Much as adrenaline coursing through our veins drives our body's reactions to stress, the plant hormone abscisic acid (ABA) is behind plants' responses to stressful situations such as drought, but how it does so has been a mystery for years.

Scientists at the European Molecular Biology Laboratory (EMBL) in Grenoble, France, and the Consejo Superior de Investigaciones Cientificas (CSIC) in Valencia, Spain, discovered that the key lies in the structure of a protein called PYR1 and how it interacts with the hormone.

Their study could open up new approaches to increasing crops' resistance to water shortage.

Under normal conditions, proteins called PP2Cs inhibit the ABA pathway, but when a plant is subjected to drought, the concentration of ABA in its cells increases.

This removes the brake from the pathway, allowing the signal for drought response to be carried through the plant's cells.

This turns specific genes on or off, triggering mechanisms for increasing water uptake and storage, and decreasing water loss.

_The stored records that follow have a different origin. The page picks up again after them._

(** Nothing refers to the channel any more. *)
Lemma does_channel_close P w c (Q : unit -> World -> Trace -> Spec -> Prop) : Inv [] P w ->
  (forall w' t P', Inv [] P' w' -> own t = [] -> Q tt w' t P') ->
  does P (channel_close_listener c ;; modify (fun w => set_channels (delete c (sw_channels w)) w)) w Q.
Proof.
  intros HI HQ. destruct (lk_all _ (iv_linked _ _ _ HI)) as [A1 A2].
  unfold channel_close_listener. apply does_assoc. eapply does_then; [done|done|]. apply does_assoc, does_bind.
  eapply does_close_clients; [done|done|done|]. intros w1 t1 P1 HI1 HX1 ED1 ES1 Ht1. eapply does_then; [done|done|].
  set (w2 := set_subscriptions _ w1). exists tt, (set_channels (delete c (sw_channels w2)) w2), [], P1. split; [done|].
  assert (HI2 : Inv [] P1 (set_channels (delete c (sw_channels w2)) w2)).
  { destruct HI1 as [[I0 I1] [L1 L2 L3 L4 L5 L6 L7] I3 I4 I5 I6]. constructor; try done; [| |by destruct I3].
    - split; [|done]. by apply map_Forall_delete.
    - constructor; try done.
      + intros a x Hx. destruct (L1 a x Hx) as (y1 & []). exists y1. constructor; try done. cbn. rewrite lookup_delete_ne; [done|].
        destruct (HX1 a x Hx) as [Hx0 Hne]. intros Ec. apply Hne; [|done]. destruct (lk_client _ (iv_linked _ _ _ HI) _ _ Hx0) as (? & []). done.
      + intros s' y' Hy'. by destruct (L2 s' y' Hy').
      + cbn. intros h [Hne Hh]%list_elem_of_filter. rewrite lookup_delete_ne by done. by apply L6. }
  split; [|split; [done|]]; [|apply HQ; [done|by rewrite app_nil_r]].
  split; [cbn; rewrite dom_delete_L; set_solver|]. intros c' ch ch' Hc Hc'. cbn in Hc'. apply lookup_delete_Some in Hc' as [_ Hc'].
  change (sw_channels w2 !! c' = Some ch') in Hc'. rewrite Hc in Hc'. injection Hc' as <-. split; [done|].
  exists []. split; [by rewrite app_nil_r|constructor].
Qed.
End life.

But, ABA does not interact directly with PP2Cs, so how does it cause them to be inhibited?

Recent studies had indicated that the members of a family of 14 proteins might each act as middle-men, but how those proteins detected ABA and inhibited PP2Cs remained a mystery - until now.

A group of scientists headed by Jose Antonio Marquez from EMBL Grenoble and Pedro Luis Rodriguez from CSIC looked at one member of this family, a protein called PYR1.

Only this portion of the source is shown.